Na prática, o que começa com o convite para olhar para o céu em duas noites específicas pode desaguar em investimentos duradouros em ciência e tecnologia. O desempenho de agosto, na adesão do público e na capacidade de organizar eventos de qualidade, deve servir de termômetro para os próximos eclipses que virão.

Quando serão os eclipses lunar e solar em agosto?

O eclipse solar total ocorre em 12 de agosto de 2024, visível no hemisfério norte. O eclipse lunar parcial acontece na noite de 27 para 28 de agosto, com auge por volta de 1h.

Como e onde será possível observar o eclipse lunar em agosto no Brasil?

O eclipse lunar parcial será visível em todo o Brasil. Basta um local aberto, com horizonte desobstruído, visão limpa da Lua e pouca poluição luminosa.

Por que a Lua ficará vermelha durante o eclipse lunar de agosto?

Porque a Terra bloqueia a luz direta do Sol e só deixa passar, pela atmosfera, os tons vermelhos e alaranjados, que iluminam a superfície lunar.

Qual a diferença entre o eclipse lunar e o eclipse solar que ocorrerão em agosto?

No eclipse lunar, a Terra faz sombra sobre a Lua e o fenômeno é seguro a olho nu. No eclipse solar, a Lua faz sombra na Terra e exige proteção ocular específica.
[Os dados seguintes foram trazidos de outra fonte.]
Lemma fill_chunk_Ok size started records selected rest :
  fill_chunk size started records = Ok (selected, rest) →
  records = selected ++ rest ∧ (records ≠ [] → started = false → selected ≠ []) ∧
  (selected = [] ∨ size + zsum record_size selected ≤ MAX_STATE_CHUNK_BYTES).
Proof.
  revert size started selected rest. induction records as [|r records IH]; intros size started selected rest Hf; cbn in Hf.
  { injection Hf as <- <-. split_and!; [done|done|by left]. }
  apply obind_Ok in Hf as (n & Hn & Hf). apply ok_or_Ok, checked_add_Some in Hn as [-> _].
  apply obind_Ok in Hf as (total & Ht & Hf). apply add_usize_Ok in Ht as [-> _].
  destruct (Z.ltb_spec MAX_STATE_CHUNK_BYTES (size + (CHUNK_RECORD_FIXED_BYTES + zlen r.2))) as [|Hle].
  { destruct started; [|done]. injection Hf as <- <-. split_and!; [done|done|by left]. }
  apply obind_Ok in Hf as ([sel rest'] & Hf & [= <- <-]). apply IH in Hf as (-> & _ & Hs). split_and!; [done|done|].
  right. rewrite zsum_cons. unfold record_size at 1. destruct Hs as [->|Hs]; [cbn; lia|]. lia.
Qed.

(** The bytes of a record and of a chunk. *)
Definition record_bytes (r : state_record) : bytes :=
  to_be_bytes 1 r.1.1 ++ r.1.2 ++ to_be_bytes 4 (zlen r.2) ++ r.2.

Definition chunk_header (domain_id : DomainId) (index count : Z) : bytes :=
  STATE_CHUNK_TAG ++ to_be_bytes 1 STATE_CHUNK_VERSION ++ domain_id ++ to_be_bytes 4 index ++ to_be_bytes 4 count.

Lemma encode_records_Ok output l output' :
  for_each encode_record output l = Ok output' →
  output' = output ++ concat (record_bytes <$> l) ∧ Forall (λ r, u32 (zlen r.2)) l.
Proof.
  revert output. induction l as [|[[k h] v] l IH]; intros output Hl; cbn [for_each] in Hl.
  { injection Hl as <-. cbn. by rewrite app_nil_r. }
  apply obind_Ok in Hl as (o & Ho & Hl). unfold encode_record in Ho. apply obind_Ok in Ho as (n & Hn & Ho).
  apply Ok_inj in Ho as <-. apply ok_or_Ok, try_from_Some in Hn as [-> Hn]. apply IH in Hl as [-> Hf].
  split; [|by constructor]. rewrite fmap_cons. cbn [concat]. unfold record_bytes at 2. by rewrite <-!app_assoc.
Qed.

Lemma encode_state_chunk_Ok domain_id index selected b :
  encode_state_chunk domain_id index selected = Ok b →
  b = chunk_header domain_id index (zlen selected) ++ concat (record_bytes <$> selected) ∧
  Forall (λ r, u32 (zlen r.2)) selected ∧ u32 (zlen selected).
Proof.
  unfold encode_state_chunk. intros He. apply obind_Ok in He as (n & Hn & He). apply ok_or_Ok, try_from_Some in Hn as [-> Hn].
  by apply encode_records_Ok in He as [-> Hf].
Qed.

(** A chunk of the records [group] at [index]. *)
Record chunk_of (domain_id : DomainId) (index : Z) (group : list state_record) (b : bytes) : Prop := {
  ck_bytes : b = chunk_header domain_id index (zlen group) ++ concat (record_bytes <$> group);
  ck_lengths : Forall (λ r, u32 (zlen r.2)) group;
  ck_count : u32 (zlen group);
  ck_size : CHUNK_FIXED_BYTES + zsum record_size group ≤ MAX_STATE_CHUNK_BYTES;
  ck_index : u32 index;
}.

Lemma chunk_loop_Ok fuel domain_id records chunks out :
  chunk_loop fuel domain_id records chunks = Ok out →
  ∃ groups new, records = concat groups ∧ out = chunks ++ new ∧ length new = length groups ∧
    (∀ i group b, groups !! i = Some group → new !! i = Some b →
       chunk_of domain_id (zlen chunks + Z.of_nat i) group b) ∧
    (new = [] ∨ zlen out ≤ MAX_CHUNKS_PER_DOMAIN) ∧ out ≠ [].
Proof.
  revert records chunks. induction fuel as [|fuel IH]; intros records chunks Hl; cbn [chunk_loop] in Hl.
  all: destruct ((length records =? 0)%nat && negb (length chunks =? 0)%nat) eqn:Hdone.
  1,3: injection Hl as <-; apply andb_true_iff in Hdone as [Hr%Nat.eqb_eq Hc]; exists [], []; rewrite app_nil_r;
    split_and!; [by apply length_zero_iff_nil in Hr|done|done|done|by left|by destruct chunks].
  { done. }
  apply obind_Ok in Hl as (index & Hi & Hl). apply ok_or_Ok, try_from_Some in Hi as [-> Hi].
  apply obind_Ok in Hl as ([selected rest] & Hf & Hl). apply fill_chunk_Ok in Hf as (-> & Hne & Hsize).
  apply obind_Ok in Hl as (b & (Hb & Hlens & Hcount)%encode_state_chunk_Ok & Hl).
  destruct (Z.ltb_spec MAX_CHUNKS_PER_DOMAIN (zlen (chunks ++ [b]))) as [|Hmax]; [done|].
  apply IH in Hl as (groups & new & -> & -> & Elen & Hg & Hle & _).
  exists (selected :: groups), (b :: new). rewrite <-app_assoc in Hle |- *. split_and!; [done|done|cbn; lia| | |by destruct chunks].
  - intros [|i] group b' Eg Eb; cbn in Eg, Eb.
    + injection Eg as <-. injection Eb as <-. rewrite Z.add_0_r. split; try done.
      destruct Hsize as [->|Hs]; [by vm_compute|done].
    + specialize (Hg i group b' Eg Eb). rewrite zlen_app in Hg. change (zlen [b]) with 1 in Hg.
      by replace (zlen chunks + Z.of_nat (S i)) with (zlen chunks + 1 + Z.of_nat i) by lia.
  - right. destruct Hle as [->|Hle]; [by rewrite app_nil_r|done].
Qed.
Class Libp2p := {
  PeerId : Type;
  peer_order :: TotalOrder PeerId;
  peer_to_string : PeerId → string;
  peer_from_str : string → option PeerId;
  Multiaddr : Type;
  multiaddr_iter : Multiaddr → list Protocol;
  multiaddr_from_str : string → option Multiaddr;
  OutboundRequestId : Type;
  outbound_order :: TotalOrder OutboundRequestId;
  ResponseChannel : Type;
  Swarm : Type;
  send_request : Swarm → PeerId → RequestEnvelope → OutboundRequestId * Swarm;
  send_response : Swarm → ResponseChannel → ResponseEnvelope → bool * Swarm;
  disconnect_peer_id : Swarm → PeerId → Swarm;
  subscribe : Swarm → string → outcome string unit * Swarm;
  publish : Swarm → string → bytes → outcome string unit * Swarm;
  add_address : Swarm → PeerId → Multiaddr → Swarm;
  dial_peer : Swarm → PeerId → Multiaddr → outcome string unit * Swarm;
  bootstrap_kademlia : Swarm → outcome string unit * Swarm;
}.

Class MdnsSd `{Libp2p} := {
  ServiceDaemon : Type;
  ServiceInfo : Type;
  service_info : string → string → string → Z → Z → list (string * string) → outcome string ServiceInfo;
  register_service : ServiceDaemon → ServiceInfo → outcome string unit;
  get_property_val_str : ServiceInfo → string → option string;
  get_addresses_v4 : ServiceInfo → list string;
  port_text : ServiceInfo → string;
}.

(** ** Discovery *)

Section discovery.
Context `{Libp2p, !MdnsSd}.

Definition PEER_PROPERTY : string := "peer".
Definition NETWORK_PROPERTY : string := "network".

Inductive ServiceEvent :=
| ServiceResolved (service : ServiceInfo)
| OtherServiceEvent.

Record MdnsDiscovery := {
  md_daemon : ServiceDaemon;
  md_receiver : list ServiceEvent;
  md_service_type : string;
  md_network : string;
  md_peer : PeerId;
  md_registered : bool;
}.

(** [MdnsDiscovery::new], the daemon started and browsing with the service type. *)
Definition new_discovery (start : string → outcome string ServiceDaemon) (peer : PeerId) (handshake : Handshake)
    : outcome string MdnsDiscovery :=
  let network := hex_hash (hs_network_id handshake) in
  let service_type := ("_arbor-" ++ substring 0 8 network ++ "._tcp.local.")%string in
  let? daemon := start service_type in
  Ok {| md_daemon := daemon; md_receiver := []; md_service_type := service_type; md_network := network;
        md_peer := peer; md_registered := false |}.

Definition ip4_tcp (address : Multiaddr) : option (Z * Z) :=
  match multiaddr_iter address with
  | Ip4 ip :: Tcp port :: _ => Some (ip, port)
  | _ => None
  end.

Definition register (m : MdnsDiscovery) (address : Multiaddr) : outcome string unit * MdnsDiscovery :=
  if md_registered m then (Ok tt, m)
  else
    match ip4_tcp address with
    | None => (Ok tt, m)
    | Some (ip, port) =>
        let peer := peer_to_string (md_peer m) in
        let hostname := (peer ++ ".local.")%string in
        let properties := [(PEER_PROPERTY, peer); (NETWORK_PROPERTY, md_network m)] in
        match obind (service_info (md_service_type m) peer hostname ip port properties)
                (register_service (md_daemon m)) with
        | Ok _ =>
            (Ok tt, {| md_daemon := md_daemon m; md_receiver := md_receiver m; md_service_type := md_service_type m;
                       md_network := md_network m; md_peer := md_peer m; md_registered := true |})
        | r => (r, m)
        end
    end.

(** The loop of [try_next] over the events that are queued. *)
Fixpoint next_resolved (network : string) (self : PeerId) (events : list ServiceEvent)
    : option (PeerId * Multiaddr) * list ServiceEvent :=
  match events with
  | [] => (None, [])
  | OtherServiceEvent :: rest => next_resolved network self rest
  | ServiceResolved service :: rest =>
      if negb (bool_decide (get_property_val_str service NETWORK_PROPERTY = Some network))
      then next_resolved network self rest
      else
        match (get_property_val_str service PEER_PROPERTY ≫= peer_from_str) with
        | None => (None, rest)
        | Some peer =>
            if teqb peer self then next_resolved network self rest
            else
              match head (get_addresses_v4 service) with
              | None => (None, rest)
              | Some ip =>
                  match multiaddr_from_str ("/ip4/" ++ ip ++ "/tcp/" ++ port_text service)%string with
                  | None => (None, rest)
                  | Some address => (Some (peer, address), rest)
                  end
              end
        end
  end.

Definition try_next (m : MdnsDiscovery) : option (PeerId * Multiaddr) * MdnsDiscovery :=
  let '(found, rest) := next_resolved (md_network m) (md_peer m) (md_receiver m) in
  (found, {| md_daemon := md_daemon m; md_receiver := rest; md_service_type := md_service_type m;
             md_network := md_network m; md_peer := md_peer m; md_registered := md_registered m |}).
End discovery.

(** ** The service *)

Section service.
Context `{Libp2p, !MdnsSd}.

Inductive NetworkError :=
| ConfigurationError (text : string)
| ListenError (text : string)
| DialError (text : string)
| GossipError (text : string)
| HandshakeFailure (e : HandshakeError)
| ProtocolError (text : string)
| UnauthenticatedPeer (peer : PeerId)
| PeerPolicy (peer : PeerId)
| UnsupportedCapability (peer : PeerId) (capability : Capability)
| DiscoveryError (text : string)
| ResponseChannelClosed.

Record NetworkMetrics := {
  mt_connected_peers : Z;
  mt_authenticated_peers : Z;
  mt_inbound_requests : Z;
  mt_inbound_responses : Z;
  mt_gossip_messages : Z;
  mt_rejected_messages : Z;
  mt_request_failures : Z;
  mt_discovered_peers : Z;
  mt_discovery_failures : Z;
}.

Definition default_metrics : NetworkMetrics :=
  {| mt_connected_peers := 0; mt_authenticated_peers := 0; mt_inbound_requests := 0; mt_inbound_responses := 0;
     mt_gossip_messages := 0; mt_rejected_messages := 0; mt_request_failures := 0; mt_discovered_peers := 0;
     mt_discovery_failures := 0 |}.

Record NetworkService := {
  nw_swarm : Swarm;
  nw_handshake : Handshake;
  nw_finalized_topic : string;
  nw_transaction_topics : btree bytes string;
  nw_authenticated : btree PeerId Handshake;
  nw_connected : btree PeerId unit;
  nw_pending : btree OutboundRequestId Z;
  nw_next_request_id : Z;
  nw_peer_book : PeerBook PeerId;
  nw_metrics : NetworkMetrics;
  nw_mdns : option MdnsDiscovery;
}.

Record InboundRequest := {
  ib_peer : PeerId;
  ib_request_id : Z;
  ib_request : DirectRequest;
  ib_channel : ResponseChannel;
}.

(** Why a peer was rejected. *)
Inductive rejection :=
| EnvelopeRejected (e : EnvelopeError)
| ResponseRejected (text : string)
| HandshakeRejected (e : HandshakeError).

Inductive NetworkEvent :=
| Listening (address : Multiaddr)
| PeerDiscovered (peer : PeerId) (address : Multiaddr)
| PeerDisconnected (peer : PeerId)
| PeerAuthenticated (peer : PeerId) (handshake : Handshake)
| PeerRejected (peer : PeerId) (reason : rejection)
| GossipReceived (peer : PeerId) (message : GossipMessage)
| RequestReceived (inbound : InboundRequest)
| ResponseReceived (peer : PeerId) (request_id : Z) (response : DirectResponse)
| RequestFailedEvent (peer : PeerId) (request_id : option Z) (reason : string).

(** What the swarm delivers: the events the service tells apart. *)
Inductive SwarmEvent :=
| NewListenAddr (address : Multiaddr)
| ConnectionEstablished (peer : PeerId)
| ConnectionClosed (peer : PeerId) (num_established : Z)
| DirectRequestMessage (peer : PeerId) (request : RequestEnvelope) (channel : ResponseChannel)
| DirectResponseMessage (peer : PeerId) (request_id : OutboundRequestId) (response : ResponseEnvelope)
| OutboundFailure (peer : PeerId) (request_id : OutboundRequestId) (error : string)
| InboundFailure (peer : PeerId)
| ResponseSent (peer : PeerId)
| GossipsubMessage (propagation_source : PeerId) (data : bytes)
| IdentifyReceived (peer : PeerId) (listen_addrs : list Multiaddr)
| PingResult (peer : PeerId) (succeeded : bool)
| OutgoingConnectionError (peer : option PeerId) (error : string)
| OtherSwarmEvent.

(** *** Updates *)

Definition with_swarm (s : NetworkService) (swarm : Swarm) : NetworkService :=
  {| nw_swarm := swarm; nw_handshake := nw_handshake s; nw_finalized_topic := nw_finalized_topic s;
     nw_transaction_topics := nw_transaction_topics s; nw_authenticated := nw_authenticated s;
     nw_connected := nw_connected s; nw_pending := nw_pending s; nw_next_request_id := nw_next_request_id s;
     nw_peer_book := nw_peer_book s; nw_metrics := nw_metrics s; nw_mdns := nw_mdns s |}.

Definition with_book (s : NetworkService) (book : PeerBook PeerId) : NetworkService :=
  {| nw_swarm := nw_swarm s; nw_handshake := nw_handshake s; nw_finalized_topic := nw_finalized_topic s;
     nw_transaction_topics := nw_transaction_topics s; nw_authenticated := nw_authenticated s;
     nw_connected := nw_connected s; nw_pending := nw_pending s; nw_next_request_id := nw_next_request_id s;
     nw_peer_book := book; nw_metrics := nw_metrics s; nw_mdns := nw_mdns s |}.

Definition with_metrics (s : NetworkService) (metrics : NetworkMetrics) : NetworkService :=
  {| nw_swarm := nw_swarm s; nw_handshake := nw_handshake s; nw_finalized_topic := nw_finalized_topic s;
     nw_transaction_topics := nw_transaction_topics s; nw_authenticated := nw_authenticated s;
     nw_connected := nw_connected s; nw_pending := nw_pending s; nw_next_request_id := nw_next_request_id s;
     nw_peer_book := nw_peer_book s; nw_metrics := metrics; nw_mdns := nw_mdns s |}.

Definition with_pending (s : NetworkService) (pending : btree OutboundRequestId Z) (next_request_id : Z) : NetworkService :=
  {| nw_swarm := nw_swarm s; nw_handshake := nw_handshake s; nw_finalized_topic := nw_finalized_topic s;
     nw_transaction_topics := nw_transaction_topics s; nw_authenticated := nw_authenticated s;
     nw_connected := nw_connected s; nw_pending := pending; nw_next_request_id := next_request_id;
     nw_peer_book := nw_peer_book s; nw_metrics := nw_metrics s; nw_mdns := nw_mdns s |}.

Definition with_mdns (s : NetworkService) (mdns : option MdnsDiscovery) : NetworkService :=
  {| nw_swarm := nw_swarm s; nw_handshake := nw_handshake s; nw_finalized_topic := nw_finalized_topic s;
     nw_transaction_topics := nw_transaction_topics s; nw_authenticated := nw_authenticated s;
     nw_connected := nw_connected s; nw_pending := nw_pending s; nw_next_request_id := nw_next_request_id s;
     nw_peer_book := nw_peer_book s; nw_metrics := nw_metrics s; nw_mdns := mdns |}.

(** The connected and the authenticated peers, each with the gauge that counts it. *)
Definition with_connected (s : NetworkService) (connected : btree PeerId unit) : NetworkService :=
  let m := nw_metrics s in
  {| nw_swarm := nw_swarm s; nw_handshake := nw_handshake s; nw_finalized_topic := nw_finalized_topic s;
     nw_transaction_topics := nw_transaction_topics s; nw_authenticated := nw_authenticated s;
     nw_connected := connected; nw_pending := nw_pending s; nw_next_request_id := nw_next_request_id s;
     nw_peer_book := nw_peer_book s;
     nw_metrics :=
       {| mt_connected_peers := zlen connected;
          mt_authenticated_peers := mt_authenticated_peers m;
          mt_inbound_requests := mt_inbound_requests m; mt_inbound_responses := mt_inbound_responses m;
          mt_gossip_messages := mt_gossip_messages m; mt_rejected_messages := mt_rejected_messages m;
          mt_request_failures := mt_request_failures m; mt_discovered_peers := mt_discovered_peers m;
          mt_discovery_failures := mt_discovery_failures m |};
     nw_mdns := nw_mdns s |}.

Definition with_authenticated (s : NetworkService) (authenticated : btree PeerId Handshake) : NetworkService :=
  let m := nw_metrics s in
  {| nw_swarm := nw_swarm s; nw_handshake := nw_handshake s; nw_finalized_topic := nw_finalized_topic s;
     nw_transaction_topics := nw_transaction_topics s; nw_authenticated := authenticated;
     nw_connected := nw_connected s; nw_pending := nw_pending s; nw_next_request_id := nw_next_request_id s;
     nw_peer_book := nw_peer_book s;
     nw_metrics :=
       {| mt_connected_peers := mt_connected_peers m;
          mt_authenticated_peers := zlen authenticated;
          mt_inbound_requests := mt_inbound_requests m; mt_inbound_responses := mt_inbound_responses m;
          mt_gossip_messages := mt_gossip_messages m; mt_rejected_messages := mt_rejected_messages m;
          mt_request_failures := mt_request_failures m; mt_discovered_peers := mt_discovered_peers m;
          mt_discovery_failures := mt_discovery_failures m |};
     nw_mdns := nw_mdns s |}.

(** The counters, each incremented with [saturating_add]. *)
Inductive counter :=
| InboundRequests
| InboundResponses
| GossipMessages
| RejectedMessages
| RequestFailures
| DiscoveredPeers
| DiscoveryFailures.

Definition bump (m : NetworkMetrics) (c : counter) : NetworkMetrics :=
  let add v (now : bool) := if now then saturating_add 64 v 1 else v in
  {| mt_connected_peers := mt_connected_peers m; mt_authenticated_peers := mt_authenticated_peers m;
     mt_inbound_requests := add (mt_inbound_requests m) (match c with InboundRequests => true | _ => false end);
     mt_inbound_responses := add (mt_inbound_responses m) (match c with InboundResponses => true | _ => false end);
     mt_gossip_messages := add (mt_gossip_messages m) (match c with GossipMessages => true | _ => false end);
     mt_rejected_messages := add (mt_rejected_messages m) (match c with RejectedMessages => true | _ => false end);
     mt_request_failures := add (mt_request_failures m) (match c with RequestFailures => true | _ => false end);
     mt_discovered_peers := add (mt_discovered_peers m) (match c with DiscoveredPeers => true | _ => false end);
     mt_discovery_failures := add (mt_discovery_failures m) (match c with DiscoveryFailures => true | _ => false end) |}.
(** What an emitted event says about the event of the swarm and the services before and
    after it. *)
Definition event_justified (s : NetworkService) (event : SwarmEvent) (emitted : NetworkEvent) (s' : NetworkService) : Prop :=
  match emitted with
  | RequestReceived ib =>
      ∃ env, event = DirectRequestMessage (ib_peer ib) env (ib_channel ib) ∧ re_request env = ib_request ib ∧
        re_request_id env = ib_request_id ib ∧ ib_request_id ib ≠ 0 ∧ ib_request ib ≠ RequestHandshake ∧
        validate_request (ib_request ib) = Ok tt ∧ peer_disposition s (ib_peer ib) = Accepted ∧
        validate_against (re_handshake env) (nw_handshake s) = Ok tt ∧
        bget (ib_peer ib) (nw_authenticated s') = Some (re_handshake env)
  | ResponseReceived peer id r =>
      ∃ o, event = DirectResponseMessage peer o {| rs_request_id := id; rs_response := r |} ∧
        bget o (nw_pending s) = Some id ∧ bget o (nw_pending s') = None ∧
        validate_response r = Ok tt ∧ ∀ h, r ≠ HandshakeAccepted h
  | GossipReceived peer m =>
      ∃ data, event = GossipsubMessage peer data ∧ is_Some (bget peer (nw_authenticated s)) ∧
        peer_disposition s peer = Accepted ∧ wf_gossip m ∧ encode_gossip m = Ok data
  | PeerAuthenticated peer h =>
      bget peer (nw_authenticated s) = None ∧ bget peer (nw_authenticated s') = Some h ∧
      validate_against h (nw_handshake s) = Ok tt ∧
      ((∃ env channel, event = DirectRequestMessage peer env channel ∧ re_request env = RequestHandshake ∧
          re_handshake env = h ∧ peer_disposition s peer = Accepted) ∨
       (∃ o env, event = DirectResponseMessage peer o env ∧ bget o (nw_pending s) = Some (rs_request_id env) ∧
          rs_response env = HandshakeAccepted h))
  | PeerRejected peer (EnvelopeRejected error) =>
      ∃ env channel, event = DirectRequestMessage peer env channel ∧ validate_envelope env (nw_handshake s) = Err error ∧
        penalized s s' peer 100 ∧ bget peer (nw_authenticated s') = None
  | PeerRejected peer (ResponseRejected reason) =>
      ∃ o env, event = DirectResponseMessage peer o env ∧ bget o (nw_pending s) = Some (rs_request_id env) ∧
        validate_response (rs_response env) = Err reason ∧ penalized s s' peer 25
  | PeerRejected peer (HandshakeRejected error) =>
      ∃ o env h, event = DirectResponseMessage peer o env ∧ bget o (nw_pending s) = Some (rs_request_id env) ∧
        rs_response env = HandshakeAccepted h ∧ validate_against h (nw_handshake s) = Err error ∧
        penalized s s' peer 100 ∧ bget peer (nw_authenticated s') = None
  | PeerDisconnected peer =>
      (∃ n, event = ConnectionClosed peer n ∧ n ≤ 0) ∧
      bget peer (nw_authenticated s') = None ∧ bget peer (nw_connected s') = None
  | RequestFailedEvent peer (Some id) error =>
      ∃ o, event = OutboundFailure peer o error ∧ bget o (nw_pending s) = Some id ∧ bget o (nw_pending s') = None
  | RequestFailedEvent peer None error =>
      event = OutgoingConnectionError (Some peer) error ∨
      ∃ o, event = OutboundFailure peer o error ∧ bget o (nw_pending s) = None
  | Listening address => event = NewListenAddr address
  | PeerDiscovered _ _ => False
  end.

Lemma report_penalty (book : PeerBook PeerId) (peer : PeerId) r :
  book_ok book → report_change r ≤ 0 →
  peer_score (apply_report book (peer, r)) peer = Z.max (- SCORE_LIMIT) (peer_score book peer - - report_change r).
Proof.
  intros Hok Hr. rewrite report_score by done. cbn [fst snd]. rewrite teqb_refl. destruct Hok as [_ Hb]. specialize (Hb peer).
  unfold SCORE_LIMIT in *. lia.
Qed.

Lemma reject_peer_spec s peer :
  service_ok s → penalized s (reject_peer s peer) peer 100 ∧ bget peer (nw_authenticated (reject_peer s peer)) = None.
Proof.
  intros Hok. split; [|apply bget_bremove_eq]. unfold penalized, reject_peer.
  cbn [nw_peer_book with_swarm with_authenticated count with_metrics with_book].
  exact (report_penalty _ peer Mismatched (sv_book _ Hok) ltac:(done)).
Qed.

Lemma request_justified s peer e channel emitted s' :
  handle_inbound_request s peer e channel = (Some emitted, s') →
  service_ok s → event_justified s (DirectRequestMessage peer e channel) emitted s'.
Proof.
  unfold handle_inbound_request. destruct (validate_envelope_total e (nw_handshake s)) as [Hv|[x Hv]]; rewrite Hv.
  - apply validate_envelope_Ok in Hv as (Hid & Hh & Hr). case_bool_decide as Hd; cbn [negb]; [|done].
    unfold authenticate. destruct (re_request e) eqn:Er.
    1: { destruct (negb (bcontains peer (nw_authenticated s))) eqn:Hn; [|done]. intros [= <- <-] _. cbn. rewrite bget_binsert_eq.
         apply negb_true_iff, bcontains_false in Hn. split_and!; [done..|]. left. by exists e, channel. }
    all: intros [= <- <-] _; exists e; cbn; rewrite bget_binsert_eq; split_and!; done.
  - intros [= <- <-] Hok. destruct (reject_peer_spec s peer Hok). by exists e, channel.
Qed.

Lemma response_justified s peer o e emitted s' :
  handle_inbound_response s peer o e = (Some emitted, s') →
  service_ok s → event_justified s (DirectResponseMessage peer o e) emitted s'.
Proof.
  unfold handle_inbound_response. set (s1 := with_pending _ _ _). case_bool_decide as Hp; cbn [negb]; [|done].
  assert (bget o (nw_pending s1) = None) as Hforgot by apply bget_bremove_eq.
  destruct (validate_response_total (rs_response e)) as [Hv|[x Hv]]; rewrite Hv.
  - destruct (rs_response e) as [h| | | | | | | | |] eqn:Er.
    1: { destruct (validate_against_total h (nw_handshake s1)) as [Hh|[x Hh]]; rewrite Hh.
      - unfold authenticate. destruct (negb (bcontains peer (nw_authenticated s1))) eqn:Hn; [|done]. intros [= <- <-] _.
        cbn. rewrite bget_binsert_eq. apply negb_true_iff, bcontains_false in Hn. split_and!; [done..|]. right. by exists o, e.
      - intros [= <- <-] Hok. exists o, e, h. split_and!; try done; [|apply bget_bremove_eq].
        unfold penalized, reject_peer. cbn [nw_peer_book with_swarm with_authenticated count with_metrics with_book s1 with_pending].
        exact (report_penalty _ peer Mismatched (sv_book _ Hok) ltac:(done)). }
    all: intros [= <- <-] _; exists o; rewrite <-Er in *; split_and!; try done; [by destruct e|by rewrite Er].
  - intros [= <- <-] Hok. exists o, e. split_and!; try done. unfold penalized, reject_message.
    cbn [nw_peer_book count with_metrics with_book s1 with_pending].
    exact (report_penalty _ peer Malformed (sv_book _ Hok) ltac:(done)).
Qed.

(** C15. Every event the service hands to the node is justified by what the transport
    delivered, whatever peers send. A request comes from a peer of the same network that
    is neither throttled nor banned, with a handshake that validates, and satisfies its
    own limits; a response answers an exchange still in flight, under the identifier it
    was sent with, passes the transport checks and ends that exchange; gossip comes from
    an authenticated peer in good standing and is the canonical encoding of its message.
    A peer announced as authenticated was not so before, and the handshake recorded for
    it validates and is the one it sent itself, in a handshake request or in the answer
    to an exchange in flight. A peer announced as rejected sent an envelope, a response
    or a handshake that fails its check, and loses 100 points, or 25 for a response, or
    what it has above the floor of the scale if that is less; in the other two cases it
    is also no longer authenticated. A peer announced as disconnected has no connection left, and a
    failed request was in flight or its connection failed. *)
Theorem events_sound build listen_on start config s0 s event emitted s' :
  new_service build listen_on start config = Ok s0 → rtc service_step s0 s →
  handle_swarm_event s event = (Some emitted, s') → event_justified s event emitted s'.
Proof.
  intros Hn Hr He. assert (service_ok s) as Hok by (eapply rtc_service_ok; [exact Hn|exact Hr]).
  destruct event as [address|peer|peer n|peer e channel|peer o e|peer o error|peer|peer|peer data|peer addrs|peer ok|[peer|] error|];
    cbn [handle_swarm_event] in He; try done.
  - by injection He as <- <-.
  - case_bool_decide; [done|]. done.
  - destruct (Z.ltb_spec 0 n); [done|]. injection He as <- <-. split; [by exists n|]. cbn. by rewrite !bget_bremove_eq.
  - by apply request_justified.
  - by apply response_justified.
  - injection He as <- <-. cbn [event_justified]. destruct (bget o (nw_pending s)) as [id|] eqn:Ho; [|right; by exists o].
    exists o. split_and!; [done|done|]. apply bget_bremove_eq.
  - unfold handle_gossip in He. destruct (negb _ || negb _) eqn:Hg in He; [done|]. apply orb_false_iff in Hg as [Ha%negb_false_iff Hd].
    apply bcontains_true in Ha. bool_prop. destruct (accept_gossip data) as [m| |] eqn:Hm; [|done..]. injection He as <- <-.
    destruct gossip_codec as (_ & Hc & _). destruct (Hc _ _ Hm). by exists data.
  - injection He as <- <-. by left.
Qed.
O eclipse lunar de agosto será visível em todo o Brasil?

Sim. Todas as regiões do país poderão acompanhar o eclipse lunar parcial na madrugada de 28 de agosto, se o tempo colaborar e o céu estiver limpo.

Quais cuidados ou recomendações para assistir ao eclipse lunar em agosto?

Para o eclipse lunar, não há restrição de segurança visual. A recomendação é buscar locais escuros, longe de luz urbana, e chegar com antecedência para se adaptar ao escuro.